I am writing this as I wait – on an airport runway. My equanimity held up pretty well as I waited an hour and a half to board a plane that was late getting in; but when we got out on the tarmac and were told that we needed to wait another ninety minutes, the persona of patience among the passengers began to unravel.
I don’t like to wait. Most of us don’t like to wait. But we do. Or at least we have to. We wait in traffic; we wait in line; and as we wait we get edgy, if not testy, about not being in control – and about what we are missing. I read somewhere that a cottage industry has developed in which people can pay someone to do the waiting for them. At frustrating moments – like the one I am in at this moment; that sounds like a good idea; but for the life of me I don’t know how it can apply to air travel.
We are in the season of Advent -- which is the season of waiting. And most of us are ambivalent about it. We are liturgically waiting for the One who is coming, but in real time we either fill these four weeks with more activity than at nearly any other season of the year – or approach panic about the time we don’t have.

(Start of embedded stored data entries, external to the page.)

(** [main()], codetool.py:187-229, on [sys.argv = argv].  [sys.argv[1]] is
    read once for the whole [if]/[elif] chain. *)
Definition main_with (argv : list str) : io unit :=
  if length argv =? 1 then
    interactive_cli_with
  else if 2 <=? length argv then
    verb ← lift (getitem argv 1);
    if str_eqb verb (py "snippet") then
      (if negb (length argv =? 4) then
         print (py "Usage: snippet <lang> <topic>");;
         sys_exit 1
       else mret tt);;
      lang ← lift (getitem argv 2);
      topic ← lift (getitem argv 3);
      print (get_snippet lang topic)
    else if str_eqb verb (py "template") then
      (if negb (length argv =? 4) then
         print (py "Usage: template <lang> <kind>");;
         sys_exit 1
       else mret tt);;
      lang ← lift (getitem argv 2);
      kind ← lift (getitem argv 3);
      print (generate_template lang kind)
    else if str_eqb verb (py "format") then
      (if negb (length argv =? 3) then
         print (py "Usage: format <lang>");;
         sys_exit 1
       else mret tt);;
      lang ← lift (getitem argv 2);
      print (py "Paste code, then Ctrl-D (EOF):");;
      code ← stdin_read;
      formatted ← lift (format_code env lang code);
      print formatted
    else if str_eqb verb (py "lint") then
      (if negb (length argv =? 3) then
         print (py "Usage: lint <lang>");;
         sys_exit 1
       else mret tt);;
      lang ← lift (getitem argv 2);
      print (py "Paste code, then Ctrl-D (EOF):");;
      code ← stdin_read;
      report ← lift (lint_code env lang code);
      print report
    else if str_eqb verb (py "doc") then
      (if negb (length argv =? 3) then
         print (py "Usage: doc <lang>");;
         sys_exit 1
       else mret tt);;
      lang ← lift (getitem argv 2);
      print (doc_link_fn lang [])
    else if str_eqb verb (py "langs") then
      print supported_languages_line
    else
      print (py "Unknown command. Try running with no arguments for interactive mode.")
  else mret tt.

End Dispatcher.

In the Christian faith, waiting is not about getting something done – or arriving somewhere. It is about being with God. Waiting with God. Years ago, a reporter asked Mother Teresa of Calcutta what she did during prayer. “I listen for God,” she replied. What does God say? - she was then asked. “Oh, God is listening, too.”
I would call that holy waiting. Waiting with the earth in its deepening darkness for the light that is coming. Waiting for the light of clarity and hope; waiting for the promise which comes in a divine descent as the Prince of Peace.

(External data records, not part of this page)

Lemma localDay_fixed (o t : Z) : localDay (fixedZone o) t = Day (t + o).
Proof. reflexivity. Qed.

(** X1. In a zone with a constant offset the day count, and with it the
    overdue and due-soon tests, are the same at any two instants of one
    local calendar day. *)
Theorem daysUntilDue_same_local_day (o now1 now2 : Z) (d : IsoDate)
  (c : bool) :
  localDay (fixedZone o) now1 = localDay (fixedZone o) now2 ->
  daysUntilDue (fixedZone o) now1 d = daysUntilDue (fixedZone o) now2 d
  /\ isOverdue (fixedZone o) now1 d c = isOverdue (fixedZone o) now2 d c
  /\ isDueSoon (fixedZone o) now1 d c = isDueSoon (fixedZone o) now2 d c.
Proof.
  intros H.
  assert (E : daysUntilDue (fixedZone o) now1 d
              = daysUntilDue (fixedZone o) now2 d)
    by (rewrite !daysUntilDue_fixed, H; reflexivity).
  unfold isOverdue, isDueSoon. rewrite E. repeat split; reflexivity.
Qed.

Lemma daysUntilDue_same_local_day_witness :
  localDay zone_minus5 noon_2024_01_10_minus5
  = localDay zone_minus5 (noon_2024_01_10_minus5 + 3 * msPerHour)
  /\ daysUntilDue zone_minus5 noon_2024_01_10_minus5 date_2024_01_14
     = daysUntilDue zone_minus5 (noon_2024_01_10_minus5 + 3 * msPerHour)
         date_2024_01_14.
Proof.
  assert (H : localDay (fixedZone (-5 * msPerHour)) noon_2024_01_10_minus5
              = localDay (fixedZone (-5 * msPerHour))
                  (noon_2024_01_10_minus5 + 3 * msPerHour))
    by reflexivity.
  split; [exact H |].
  exact (proj1 (daysUntilDue_same_local_day (-5 * msPerHour)
                  noon_2024_01_10_minus5
                  (noon_2024_01_10_minus5 + 3 * msPerHour)
                  date_2024_01_14 false H)).
Defined.

Lemma toLocaleDateString_not_label (z : Zone) (t : Z) :
  toLocaleDateString z t <> "Today"%string
  /\ toLocaleDateString z t <> "Tomorrow"%string.
Proof.
  unfold toLocaleDateString.
  set (rest := String.append " " _). clearbody rest.
  unfold monthShort.
  repeat match goal with
         | |- context [if ?b then _ else _] => destruct b
         end; split; discriminate.
Qed.

(** [formatDate] in a zone with a constant offset, by local day
    numbers. *)
Lemma formatDate_fixed (o now : Z) (d : IsoDate) :
  formatDate (fixedZone o) now (Some d)
  = if localDay (fixedZone o) (Date_parse d) =? localDay (fixedZone o) now
    then "Today"%string
    else if localDay (fixedZone o) (Date_parse d)
            =? localDay (fixedZone o) now + 1
         then "Tomorrow"%string
         else toLocaleDateString (fixedZone o)
                (setHours0 (fixedZone o) (Date_parse d)).
Proof.
  unfold formatDate. rewrite setDateNext_fixed, !setHours0_fixed.
  rewrite !localDay_fixed.
  replace (now + msPerDay + o) with (now + o + msPerDay) by ring.
  rewrite Day_next.
  set (a := Day (Date_parse d + o)). set (b := Day (now + o)).
  assert (E1 : (a * msPerDay - o =? b * msPerDay - o) = (a =? b)).
  { destruct (Z.eqb_spec a b) as [-> | Hne]; [apply Z.eqb_refl |].
    apply Z.eqb_neq. unfold msPerDay. lia. }
  assert (E2 : (a * msPerDay - o =? (b + 1) * msPerDay - o) = (a =? b + 1)).
  { destruct (Z.eqb_spec a (b + 1)) as [-> | Hne]; [apply Z.eqb_refl |].
    apply Z.eqb_neq. unfold msPerDay. lia. }
  now rewrite E1, E2.
Qed.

Of course, there are some things for which we are reminded we cannot wait. Martin Luther King’s refusal to wait for justice landed him in a Birmingham jail in 1963. From that prison and, as it turns out, monastic cell, Dr. King wrote to a group of local clergy who wanted him to wait to advance his civil rights agenda: “Frankly, I have yet to engage in a direct-action campaign that was "well timed" in the view of those who have not suffered unduly from the disease of segregation. For years now I have heard the word "Wait!" It rings in the ear of every Negro (sic) with piercing familiarity. This "Wait" has almost always meant 'Never’. We must come to see, with one of our distinguished jurists, that "justice too long delayed is justice denied."
But Martin Luther King did wait. He waited with scripture on a regular basis; and in that holy waiting he was filled with insights, clarity -- and an urgency for justice that would not be bound by political expediency.
Desmond Tutu did not wait for the people of privilege to bring about the end of apartheid. But like Mother Teresa, Archbishop Tutu had – and has, a daily discipline of waiting in prayer and in silence, which, as we have seen, has kindled resistance to an unjust system, and has created an urgency for justice that would not be bound by economic anxiety.
Jesus’ ministry could be described visually as a series of triptychs: action panels variously involving healing, confronting, teaching and inviting – which flank the center panel that always depicts Jesus in prayer. It turns out that Jesus never did anything without waiting with God first.
The edginess of waiting in line or in traffic --or on the tarmac, generates a reaction of anxiety – about me and my schedule, and my need for control. Holy waiting produces resolve. Resolve for God and justice in God’s Creation. Holy waiting is the crucible in which our commitments and passions are burnished in the fire of God’s love. Holy waiting helps to shape and direct our energies – for God’s purpose, the soul’s health and the world’s wholeness.
Our souls, our congregations – our world, beg for us to cast away the temptation to reaction, and put on the armor of resolve. Through holy waiting.
As my plane lifts up into the night sky, I invite you to wait well.